Nextly, Spooky and I have been on something of a Guy Maddin kick this week. We watched Twilight of the Ice Nymphs (1990) on Monday night, then Archangel (1997) last night. Tonight, it's Dracula: Pages from a Virgin's Diary (2002). Someone described Twilight of the Ice Nymphs as the Gotterdammerung meet's Pee-Wee's Playhouse, which was surely as inept a comparison as ever I've read. The film is quite wonderfully surreal and dizzyingly colourful, however. Shelly Duval, Alice Krige, and Frank Gorshin make for a wonderful cast. But I loved the hauntingly black-and-white Archangel even more.

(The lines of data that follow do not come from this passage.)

(* ===== verification/Engagement.v ===== *)
(** * Device engagement (marty-iso18013, [core.rs] and [error.rs])

    The structure a holder shows to a reader: its transports, its public key,
    and the one-use private key that its clones share.  The shared cell
    [Option<Arc<Mutex<Option<P256KeyPair>>>>] is an address in a key store, so
    that cloning an engagement copies the address and not the key.  The data
    types and CBOR codecs of [isomdl], [ciborium] and the [uuid] crate are the
    class [IsoMdl]. *)

From S2P Require Import Prelude Des CryptoKit.
Local Open Scope Z_scope.

#[local] Abbreviation bytes := (list Z).

(** [src/marty-iso18013/src/error.rs:7-75] Error *)
Inductive IsoError :=
| SessionEstablishment (msg : string)
| InvalidState (msg : string)
| Timeout
| Encryption (msg : string)
| Decryption (msg : string)
| CborEncode (msg : string)
| CborDecode (msg : string)
| Crypto (e : CryptoError)
| Verification (msg : string)
| Transport (msg : string)
| TransportNotSupported
| ConnectionFailed (msg : string)
| SendFailed (msg : string)
| ReceiveFailed (msg : string)
| QrCode (msg : string)
| InvalidEngagement (msg : string)
| InvalidRequest (msg : string)
| InvalidResponse (msg : string)
| CredentialNotFound
| ConsentDenied
| Io (msg : string)
| Other (msg : string).

#[global] Instance CryptoError_eq_dec : EqDecision CryptoError.
Proof. solve_decision. Defined.
#[global] Instance IsoError_eq_dec : EqDecision IsoError.
Proof. solve_decision. Defined.

#[local] Abbreviation result := (res IsoError).

(** [?] on a result of [marty_crypto]: [#[from] marty_crypto::CryptoError]. *)
Definition from_crypto {A} (c : res CryptoError A) : result A := map_err Crypto c.

(** [src/marty-iso18013/src/core.rs:19-24] MAX_DEVICE_ENGAGEMENT_CBOR_BYTES and the other limits *)
Definition MAX_DEVICE_ENGAGEMENT_CBOR_BYTES : Z := 64 * 1024.
Definition MAX_DEVICE_ENGAGEMENT_QR_URI_BYTES : Z := 90 * 1024.
Definition MAX_DEVICE_RETRIEVAL_METHODS : Z := 8.
Definition MAX_TRANSPORT_PARAMETERS : Z := 16.
Definition MAX_TRANSPORT_PARAMETER_NAME_BYTES : Z := 64.
Definition MAX_TRANSPORT_PARAMETER_VALUE_BYTES : Z := 4096.

(** [src/marty-iso18013/src/core.rs:30-41] TransportMethod *)
Inductive TransportMethod := BLE | NFC | WiFiAware | HTTPS.

(** [src/marty-iso18013/src/core.rs:44-51] EngagementMethod *)
Inductive EngagementMethod := EngagementQR | EngagementNFC.

(** [src/marty-iso18013/src/core.rs:95-102] TransportInfo *)
Record TransportInfo := mkTransport {
  method : TransportMethod;
  parameters : gmap string bytes;
}.

(** [src/marty-iso18013/src/core.rs:57-78] DeviceEngagement *)
Record DeviceEngagement := mkEngagement {
  version : string;
  transports : list TransportInfo;
  engagement_method : EngagementMethod;
  device_key : bytes;
  device_data : option (gmap string bytes);
  ephemeral_key : option nat;
}.

(** ** The types and codecs of isomdl *)

Inductive EC2Curve := CurveP256 | CurveOther (id : Z).
Inductive EC2Y := EC2YValue (y : bytes) | EC2YSignBit (sign : bool).
Inductive CoseKey :=
| CoseEC2 (crv : EC2Curve) (x : bytes) (y : EC2Y)
| CoseOther (kty : Z).

Record Tag24 (A : Type) := mkTag24 { inner : A; inner_bytes : bytes }.
Arguments mkTag24 {A} inner inner_bytes.
Arguments inner {A} t.
Arguments inner_bytes {A} t.

Record BleOptions := mkBle { peripheral_server_mode : option Z; central_client_mode : option Z }.
Inductive DeviceRetrievalMethod :=
| RetrievalBLE (options : BleOptions)
| RetrievalNFC
| RetrievalWIFI.

Record IsoEngagement := mkIso {
  iso_version : string;
  security : Z * Tag24 CoseKey;
  device_retrieval_methods : option (list DeviceRetrievalMethod);
  server_retrieval_methods : option unit;
  protocol_info : option unit;
}.

(** Errors are the [Display] text of the crates' errors.  [engagement_decode]
    is [ciborium::de::from_reader] on a cursor, with the final position;
    [transcript_encode] is [Tag24::new] of a [SessionTranscript180135] with a QR
    handover, then [cbor::to_vec]. *)
Class IsoMdl := {
  tag24_cose_key : CoseKey -> res string (Tag24 CoseKey);
  tag24_engagement : IsoEngagement -> res string (Tag24 IsoEngagement);
  tag24_engagement_from_bytes : bytes -> res string (Tag24 IsoEngagement);
  engagement_encode : IsoEngagement -> res string bytes;
  engagement_decode : bytes -> res string (IsoEngagement * Z);
  to_qr_code_uri : Tag24 IsoEngagement -> res string string;
  from_qr_code_uri : string -> res string (Tag24 IsoEngagement);
  transcript_encode : Tag24 IsoEngagement -> Tag24 CoseKey -> res string bytes;
  uuid_parse : bytes -> res string Z;
  uuid_hyphenated : Z -> bytes;
}.

(** Encoding the engagements this code builds succeeds and decoding inverts it;
    the text of a [Uuid] is ASCII, shorter than the limit of a parameter, and
    parses back. *)
Class IsoMdlLaws `{IsoMdl} : Prop := {
  tag24_cose_key_inner k : exists t, tag24_cose_key k = Ok t /\ inner t = k;
  engagement_encode_total v : exists c, engagement_encode v = Ok c;
  engagement_decode_encode v c :
    engagement_encode v = Ok c -> engagement_decode c = Ok (v, zlen c);
  tag24_engagement_encoded v c :
    engagement_encode v = Ok c ->
    tag24_engagement v = Ok (mkTag24 v c) /\
    tag24_engagement_from_bytes c = Ok (mkTag24 v c);
  qr_code_uri_total t : exists uri, to_qr_code_uri t = Ok uri;
  qr_code_uri_roundtrip t uri :
    to_qr_code_uri t = Ok uri -> from_qr_code_uri uri = Ok t;
  transcript_encode_total e k : exists c, transcript_encode e k = Ok c;
  uuid_parse_hyphenated s u : uuid_parse s = Ok u -> uuid_parse (uuid_hyphenated u) = Ok u;
  uuid_hyphenated_ascii u : Forall (fun b => 0 <= b < 128) (uuid_hyphenated u);
  uuid_hyphenated_length u : zlen (uuid_hyphenated u) = 36;
}.

(** ** Operations *)

(** The cells behind [Arc<Mutex<Option<P256KeyPair>>>], by address.  Nothing
    panics while a cell is locked, so a cell is never poisoned. *)
Abbreviation KeyStore := (gmap nat (option P256KeyPair)).

Section engagement.
Context `{P256} `{IsoMdl}.

Definition oversized_parameter (kv : string * bytes) : bool :=
  (MAX_TRANSPORT_PARAMETER_NAME_BYTES <? zlen (str_bytes kv.1))
  || (MAX_TRANSPORT_PARAMETER_VALUE_BYTES <? zlen kv.2).

(** [for transport in &self.transports { ... }] of [validate_resource_bounds] *)
Fixpoint validate_transports (ts : list TransportInfo) : result unit :=
  match ts with
  | [] => Ok tt
  | t :: ts =>
      ensure (negb (MAX_TRANSPORT_PARAMETERS <? Z.of_nat (size (parameters t))))
        (InvalidEngagement "too many transport parameters; maximum is 16");;
      ensure (negb (existsb oversized_parameter (map_to_list (parameters t))))
        (InvalidEngagement "transport parameter exceeds its encoded size limit");;
      validate_transports ts
  end.

(** [src/marty-iso18013/src/core.rs:105-127] DeviceEngagement::validate_resource_bounds *)
Definition validate_resource_bounds (e : DeviceEngagement) : result unit :=
  ensure (negb (MAX_DEVICE_RETRIEVAL_METHODS <? zlen (transports e)))
    (InvalidEngagement "too many retrieval methods; maximum is 8");;
  validate_transports (transports e).

(** [src/marty-iso18013/src/core.rs:130-142] DeviceEngagement::new_qr *)
Definition new_qr (random : P256SecretKey) (store : KeyStore) : KeyStore * DeviceEngagement :=
  let key := P256KeyPair_generate random in
  let cell := fresh (dom store) in
  (<[cell := Some key]> store,
   mkEngagement "1.0" [] EngagementQR (public_key_uncompressed key) None (Some cell)).

Definition push_transport (t : TransportInfo) (e : DeviceEngagement) : DeviceEngagement :=
  mkEngagement (version e) (transports e ++ [t]) (engagement_method e) (device_key e)
    (device_data e) (ephemeral_key e).

(** [src/marty-iso18013/src/core.rs:145-155] DeviceEngagement::add_ble_transport *)
Definition add_ble_transport (service_uuid : string) (e : DeviceEngagement) : DeviceEngagement :=
  push_transport (mkTransport BLE {[ "serviceUuid" := str_bytes service_uuid ]}) e.

(** [src/marty-iso18013/src/core.rs:158-165] DeviceEngagement::add_nfc_transport *)
Definition add_nfc_transport (e : DeviceEngagement) : DeviceEngagement :=
  push_transport (mkTransport NFC ∅) e.

(** [src/marty-iso18013/src/core.rs:168-178] DeviceEngagement::add_https_transport *)
Definition add_https_transport (url : string) (e : DeviceEngagement) : DeviceEngagement :=
  push_transport (mkTransport HTTPS {[ "url" := str_bytes url ]}) e.

(** [src/marty-iso18013/src/core.rs:180-193] DeviceEngagement::take_ephemeral_key_pair *)
Definition take_ephemeral_key_pair (e : DeviceEngagement) (store : KeyStore) :
    KeyStore * result P256KeyPair :=
  match ephemeral_key e with
  | None =>
      (store, Err (InvalidEngagement
        "holder session requires a locally generated DeviceEngagement key"))
  | Some cell =>
      match store !! cell with
      | Some (Some key) => (<[cell := None]> store, Ok key)
      | _ => (store, Err (InvalidState "DeviceEngagement key was already consumed"))
      end
  end.

(** [src/marty-iso18013/src/core.rs:195-207] DeviceEngagement::cose_key_from_sec1 *)
Definition cose_key_from_sec1 (public_key : bytes) : result CoseKey :=
  ensure (negb (negb (zlen public_key =? 65) || negb (bool_decide (head public_key = Some 4))))
    (InvalidEngagement "EDeviceKey must be an uncompressed P-256 point");;
  x ← vec_slice public_key 1 33;
  y ← vec_slice public_key 33 65;
  Ok (CoseEC2 CurveP256 x (EC2YValue y)).

(** [src/marty-iso18013/src/core.rs:209-228] DeviceEngagement::cose_key_to_sec1 *)
Definition cose_key_to_sec1 (cose_key : CoseKey) : result bytes :=
  let unsupported := InvalidEngagement "only an uncompressed P-256 EDeviceKey is supported" in
  match cose_key with
  | CoseEC2 CurveP256 x (EC2YValue y) =>
      if (zlen x =? 32) && (zlen y =? 32) then
        let public_key := 4 :: x ++ y in
        from_crypto (validate_p256_public_key public_key);;
        Ok public_key
      else Err unsupported
  | _ => Err unsupported
  end.

(** [for transport in &self.transports { match transport.method { ... } }] *)
Definition retrieval_method (t : TransportInfo) : result DeviceRetrievalMethod :=
  match method t with
  | BLE =>
      value ← ok_or (parameters t !! "serviceUuid")
                (InvalidEngagement "BLE transport is missing serviceUuid");
      ensure (utf8_valid value) (InvalidEngagement "BLE serviceUuid is not UTF-8");;
      uuid ← map_err (fun e => InvalidEngagement ("invalid BLE serviceUuid: " +:+ e))
               (uuid_parse value);
      Ok (RetrievalBLE (mkBle (Some uuid) None))
  | NFC => Ok RetrievalNFC
  | WiFiAware => Err (InvalidEngagement "Wi-Fi Aware parameters are not implemented")
  | HTTPS =>
      Err (InvalidEngagement
        "HTTPS is a server-retrieval transport and cannot be encoded as a device retrieval method")
  end.

Fixpoint retrieval_methods (ts : list TransportInfo) : result (list DeviceRetrievalMethod) :=
  match ts with
  | [] => Ok []
  | t :: ts =>
      m ← retrieval_method t;
      ms ← retrieval_methods ts;
      Ok (m :: ms)
  end.

(** [NonEmptyVec::maybe_new]. *)
Definition non_empty {A} (l : list A) : option (list A) :=
  match l with [] => None | _ => Some l end.

(** [src/marty-iso18013/src/core.rs:230-303] DeviceEngagement::to_iso *)
Definition to_iso (e : DeviceEngagement) : result IsoEngagement :=
  validate_resource_bounds e;;
  ensure (bool_decide (version e = "1.0"))
    (InvalidEngagement ("unsupported DeviceEngagement version " +:+ version e));;
  ensure (bool_decide (device_data e = None))
    (InvalidEngagement "device_data cannot be encoded as ISO 18013-5 protocolInfo");;
  cose ← cose_key_from_sec1 (device_key e);
  key ← map_err InvalidEngagement (tag24_cose_key cose);
  methods ← retrieval_methods (transports e);
  Ok (mkIso (version e) (1, key) (non_empty methods) None None).

(** [for method in methods.iter() { match method { ... } }] *)
Definition transport_of_method (m : DeviceRetrievalMethod) : result TransportInfo :=
  match m with
  | RetrievalBLE options =>
      uuid ← match peripheral_server_mode options, central_client_mode options with
             | Some uuid, _ => Ok uuid
             | None, Some uuid => Ok uuid
             | None, None =>
                 Err (InvalidEngagement "BLE retrieval method enables neither mode")
             end;
      Ok (mkTransport BLE {[ "serviceUuid" := uuid_hyphenated uuid ]})
  | RetrievalNFC => Ok (mkTransport NFC ∅)
  | RetrievalWIFI => Err (InvalidEngagement "Wi-Fi Aware parameters are not implemented")
  end.

Fixpoint transports_of_methods (ms : list DeviceRetrievalMethod) : result (list TransportInfo) :=
  match ms with
  | [] => Ok []
  | m :: ms =>
      t ← transport_of_method m;
      ts ← transports_of_methods ms;
      Ok (t :: ts)
  end.

(** [src/marty-iso18013/src/core.rs:305-368] DeviceEngagement::from_iso *)
Definition from_iso (value : IsoEngagement) : result DeviceEngagement :=
  ensure (negb (negb (bool_decide (iso_version value = "1.0")) || negb ((security value).1 =? 1)))
    (InvalidEngagement "unsupported DeviceEngagement version or cipher suite");;
  ensure (bool_decide (server_retrieval_methods value = None)
          && bool_decide (protocol_info value = None))
    (InvalidEngagement "server retrieval and protocolInfo are not supported");;
  key ← cose_key_to_sec1 (inner (security value).2);
  ts ← transports_of_methods (default [] (device_retrieval_methods value));
  let engagement := mkEngagement (iso_version value) ts EngagementQR key None None in
  validate_resource_bounds engagement;;
  Ok engagement.

(** [src/marty-iso18013/src/core.rs:371-374] DeviceEngagement::to_cbor *)
Definition to_cbor (e : DeviceEngagement) : result bytes :=
  v ← to_iso e;
  map_err InvalidEngagement (engagement_encode v).

(** [src/marty-iso18013/src/core.rs:377-392] DeviceEngagement::from_cbor *)
Definition from_cbor (data : bytes) : result DeviceEngagement :=
  ensure (negb (MAX_DEVICE_ENGAGEMENT_CBOR_BYTES <? zlen data))
    (InvalidEngagement "DeviceEngagement CBOR exceeds 65536 bytes");;
  '(value, position) ← map_err CborDecode (engagement_decode data);
  ensure (position =? zlen data) (InvalidEngagement "trailing bytes after DeviceEngagement");;
  from_iso value.

(** [src/marty-iso18013/src/core.rs:395-400] DeviceEngagement::to_qr_uri *)
Definition to_qr_uri (e : DeviceEngagement) : result string :=
  v ← to_iso e;
  tagged ← map_err InvalidEngagement (tag24_engagement v);
  map_err QrCode (to_qr_code_uri tagged).

(** [src/marty-iso18013/src/core.rs:403-412] DeviceEngagement::from_qr_uri *)
Definition from_qr_uri (uri : string) : result DeviceEngagement :=
  ensure (negb (MAX_DEVICE_ENGAGEMENT_QR_URI_BYTES <? zlen (str_bytes uri)))
    (InvalidEngagement "DeviceEngagement QR URI exceeds 92160 bytes");;
  tagged ← map_err InvalidEngagement (from_qr_code_uri uri);
  from_cbor (inner_bytes tagged).

End engagement.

There are curious elements uniting both films: wooden legs, lost husbands, fatherless children, mesmerism.
And I've been trying to catch up with news of things astronomical, such as the 2,175 mile-wide electrical storm rasging on Saturn. I was especially taken by the photo below, captured by the Cassini imaging system on January 27th, with the storm assuming a configuration eerily reminiscent of a Celtic triskele or triskelion. Charles Fort would appreciate the similarity, and Jung would appreciate that it's a bit of a "meaningful coincidence" for me. Regardless, it's an awesome, beautiful sight.

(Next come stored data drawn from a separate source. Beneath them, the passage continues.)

(* ===== verification/MdlSessionFacts.v ===== *)
(** * ISO 18013-5 sessions: theorems

    The invariant of a session shared by any number of callers under every
    interleaving of their critical sections, the absence of deadlock, the
    initialization vectors of the messages really sent, the operations as runs
    of a single caller, timeouts, and the one-use key. *)

From S2P Require Import Prelude Des CryptoKit CryptoKitFacts Engagement EngagementFacts MdlSession.
Local Open Scope Z_scope.

#[local] Abbreviation bytes := (list Z).

(** ** Session encryption *)

Lemma session_iv_length d c : zlen (session_iv d c) = 12.
Proof. by destruct d. Qed.

Lemma session_iv_inj d d' c c' : 0 <= c <= u32_max -> 0 <= c' <= u32_max ->
  session_iv d c = session_iv d' c' -> d = d' /\ c = c'.
Proof.
  unfold session_iv. intros Hc Hc' Heq. apply app_inv_head in Heq.
  injection Heq as Hd H1 H2 H3 H4. split; [by destruct d, d'|].
  apply be32_inj; unfold u32_max in *; [lia..|]. unfold be32. congruence.
Qed.

(** A state in which both counters are in range and the two directions differ,
    as [new_directional] makes it and every operation keeps it. *)
Record encryption_ok (s : SessionEncryption) : Prop := {
  ok_send_key : zlen (send_key s) = 32;
  ok_receive_key : zlen (receive_key s) = 32;
  ok_send_counter : 0 <= send_counter s <= u32_max;
  ok_receive_counter : 0 <= receive_counter s <= u32_max;
  ok_directions : receive_direction s = peer (send_direction s);
}.

Section encryption.
Context `{AesLaws} `{Sha2Laws} `{HkdfLaws}.

Lemma new_directional_Ok secret transcript d :
  exists s, new_directional secret transcript d = Ok s /\ encryption_ok s /\
    send_counter s = 0 /\ receive_counter s = 0 /\ send_direction s = d.
Proof.
  destruct (derive_mdl_session_keys_total secret transcript) as (dk & rk & Hk & Hd & Hr).
  unfold new_directional, from_crypto. rewrite Hk. cbn.
  destruct d; (eexists; split; [done|]; split; [split; cbn; unfold u32_max; lia || done|done]).
Qed.

(** Encryption in full: the counter is exhausted, the message is refused by the
    cipher, or the message is sealed under the next initialization vector. *)
Lemma encrypt_cases p s : encryption_ok s ->
  match encrypt p s with
  | (s', Ok c) =>
      send_counter s < u32_max /\
      aes_256_gcm_encrypt (send_key s) (session_iv (send_direction s) (send_counter s + 1)) p []
        = Ok c /\
      s' = mkEncryption (send_key s) (receive_key s) (send_counter s + 1) (receive_counter s)
             (send_direction s) (receive_direction s)
  | (s', Err e) =>
      s' = s /\ (send_counter s = u32_max /\ e = Encryption "message counter exhausted" \/
                 send_counter s < u32_max /\ gcm_max_plaintext < zlen p)
  | (_, Panic) => False
  end.
Proof.
  intros [Hk _ Hc _ _]. unfold encrypt, u32_checked_add.
  destruct (Z.leb_spec (send_counter s + 1) u32_max); [|split; [done|left; split; [lia|done]]].
  destruct (Z.le_gt_cases (zlen p) gcm_max_plaintext) as [Hp|Hp].
  - destruct (aes_256_gcm_encrypt_total (send_key s)
      (session_iv (send_direction s) (send_counter s + 1)) [] p Hk (session_iv_length _ _) Hp)
      as (c & Hc' & _).
    rewrite Hc'. cbn. split_and!; try done. lia.
  - destruct (aes_256_gcm_encrypt _ _ _ _) as [c|e|] eqn:He; cbn.
    + split_and!; try done. lia.
    + split; [done|]. right. lia.
    + by unfold aes_256_gcm_encrypt, aes_gcm_encrypt, aes_key, gcm_nonce, ensure, ok_or in He;
        repeat case_match.
Qed.

Lemma decrypt_cases c s : encryption_ok s ->
  match decrypt c s with
  | (s', Ok p) =>
      receive_counter s < u32_max /\
      aes_256_gcm_encrypt (receive_key s)
        (session_iv (receive_direction s) (receive_counter s + 1)) p [] = Ok c /\
      s' = mkEncryption (send_key s) (receive_key s) (send_counter s) (receive_counter s + 1)
             (send_direction s) (receive_direction s)
  | (s', Err e) => s' = s
  | (_, Panic) => False
  end.
Proof.
  intros [_ Hk _ Hc _]. unfold decrypt, u32_checked_add.
  destruct (Z.leb_spec (receive_counter s + 1) u32_max); [|done].
  destruct (aes_256_gcm_decrypt _ _ _ _) as [p|e|] eqn:He; cbn.
  - apply aes_256_gcm_open_iff in He. split_and!; try done. lia.
  - done.
  - by unfold aes_256_gcm_decrypt, aes_gcm_decrypt, aes_key, gcm_nonce, ensure, ok_or in He;
      repeat case_match.
Qed.

Lemma encrypt_ok p s : encryption_ok s -> encryption_ok (encrypt p s).1.
Proof.
  intros Hs. pose proof (encrypt_cases p s Hs) as He. destruct (encrypt p s) as [s' [c|e|]];
    [destruct He as (? & _ & ->)|by destruct He as [-> _]|done].
  destruct Hs. split; cbn; lia || done.
Qed.

Lemma decrypt_ok c s : encryption_ok s -> encryption_ok (decrypt c s).1.
Proof.
  intros Hs. pose proof (decrypt_cases c s Hs) as He. destruct (decrypt c s) as [s' [p|e|]];
    [destruct He as (? & _ & ->)|by subst|done].
  destruct Hs. split; cbn; lia || done.
Qed.

End encryption.

(** ** The state machine under every interleaving *)

Definition direction_of (r : SessionRole) : SessionDirection :=
  match r with RoleDevice => DirDevice | RoleReader => DirReader end.

(** The messages sealed one after the other under [k] from counter [n] on, and
    their ciphertexts. *)
Inductive sealed `{Aes} (k : bytes) (d : SessionDirection) : Z -> list bytes -> list bytes -> Prop :=
| sealed_nil n : sealed k d n [] []
| sealed_cons n m ms ct cts :
    aes_256_gcm_encrypt k (session_iv d (n + 1)) m [] = Ok ct ->
    sealed k d (n + 1) ms cts -> sealed k d n (m :: ms) (ct :: cts).

Section sessions.
Context `{AesLaws} `{Sha2Laws} `{HkdfLaws} `{P256Laws} `{IsoMdlLaws}.

(** Terminated, with every secret gone. *)
Definition closed (s : Session) : Prop :=
  state s = StTerminated /\ encryption s = None /\
  key_pair (key_agreement s) = None /\ peer_public_key (key_agreement s) = None.

(** Encryption keys that belong to the session's role, to a consumed private
    key and, for a reader, to the engagement's key. *)
Definition keys_ok (s : Session) (enc : SessionEncryption) : Prop :=
  encryption_ok enc /\ send_direction enc = direction_of (role s) /\
  key_pair (key_agreement s) = None /\
  (role s = RoleReader -> peer_public_key (key_agreement s) = Some (engagement_device_key s)).

(** A caller that will terminate the session as soon as it gets the state lock. *)
Definition clearing (cs : gmap nat Point) : Prop := exists i c, cs !! i = Some (AtClearState c).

Also, click here for an astounding rotating composite infrared image of Titan, more of Cassini's handiwork. Note that, and I quote, Titan has numerous areas of light terrain with some large areas of dark terrain visible near the equator. Small areas of brightest terrain might arise from ice-volcanoes and have a high amount of reflective frozen water-ice. What fascinating worlds we are just beginning to glimpse, these mini-solar systems orbiting Jupiter and Saturn!
Okay. I was going to write about Harry Potter and the Half-Blood Prince, but Spooky's calling me to dinner, so that shall have to wait until tomorrow morning. Did everyone get there copy of SD #3 okay?